▶ **Exercise**:
Give the number of lines in the entries below that hold "this", with no accompanying words.

*** Opening Input data ***

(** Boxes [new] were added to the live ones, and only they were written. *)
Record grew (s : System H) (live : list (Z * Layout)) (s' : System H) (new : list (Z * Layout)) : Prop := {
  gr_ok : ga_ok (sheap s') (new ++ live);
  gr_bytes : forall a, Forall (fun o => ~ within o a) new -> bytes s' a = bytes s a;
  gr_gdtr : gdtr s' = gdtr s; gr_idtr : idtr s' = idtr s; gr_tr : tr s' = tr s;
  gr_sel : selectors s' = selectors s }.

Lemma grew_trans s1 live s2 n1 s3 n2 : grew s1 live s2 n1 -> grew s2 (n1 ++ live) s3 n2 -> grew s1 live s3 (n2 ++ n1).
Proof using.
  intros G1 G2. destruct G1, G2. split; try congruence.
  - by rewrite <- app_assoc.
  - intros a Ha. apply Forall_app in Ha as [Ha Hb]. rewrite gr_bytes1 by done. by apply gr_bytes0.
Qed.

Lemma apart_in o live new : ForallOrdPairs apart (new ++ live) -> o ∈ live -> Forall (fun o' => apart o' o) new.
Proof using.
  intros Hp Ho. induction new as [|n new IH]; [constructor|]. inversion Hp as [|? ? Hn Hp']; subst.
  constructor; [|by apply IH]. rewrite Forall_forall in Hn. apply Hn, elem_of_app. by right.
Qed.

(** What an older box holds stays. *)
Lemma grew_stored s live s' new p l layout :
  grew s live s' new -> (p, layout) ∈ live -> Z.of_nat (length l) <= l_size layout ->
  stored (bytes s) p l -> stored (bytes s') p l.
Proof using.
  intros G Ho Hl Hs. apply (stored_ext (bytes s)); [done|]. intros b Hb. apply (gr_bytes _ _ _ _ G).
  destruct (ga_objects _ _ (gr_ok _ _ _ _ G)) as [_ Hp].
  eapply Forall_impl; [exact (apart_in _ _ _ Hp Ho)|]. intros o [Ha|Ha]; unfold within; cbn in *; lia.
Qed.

*** Closing Input data ***
*** Opening Input data ***

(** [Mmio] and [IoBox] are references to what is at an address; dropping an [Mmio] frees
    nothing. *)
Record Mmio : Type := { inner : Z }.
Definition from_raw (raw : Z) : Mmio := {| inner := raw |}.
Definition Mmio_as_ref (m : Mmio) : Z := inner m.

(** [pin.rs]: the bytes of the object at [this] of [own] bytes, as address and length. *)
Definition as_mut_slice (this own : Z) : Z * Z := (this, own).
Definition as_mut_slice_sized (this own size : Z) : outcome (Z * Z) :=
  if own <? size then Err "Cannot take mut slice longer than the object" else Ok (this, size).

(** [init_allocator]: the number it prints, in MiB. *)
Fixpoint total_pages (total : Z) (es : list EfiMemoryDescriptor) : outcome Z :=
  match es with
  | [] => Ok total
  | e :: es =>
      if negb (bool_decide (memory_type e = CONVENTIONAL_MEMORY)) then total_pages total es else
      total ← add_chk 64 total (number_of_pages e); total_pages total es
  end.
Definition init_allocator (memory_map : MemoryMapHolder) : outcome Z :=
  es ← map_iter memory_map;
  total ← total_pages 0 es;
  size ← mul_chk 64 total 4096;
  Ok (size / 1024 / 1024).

*** Closing Input data ***

▶ **Output of the task**:
4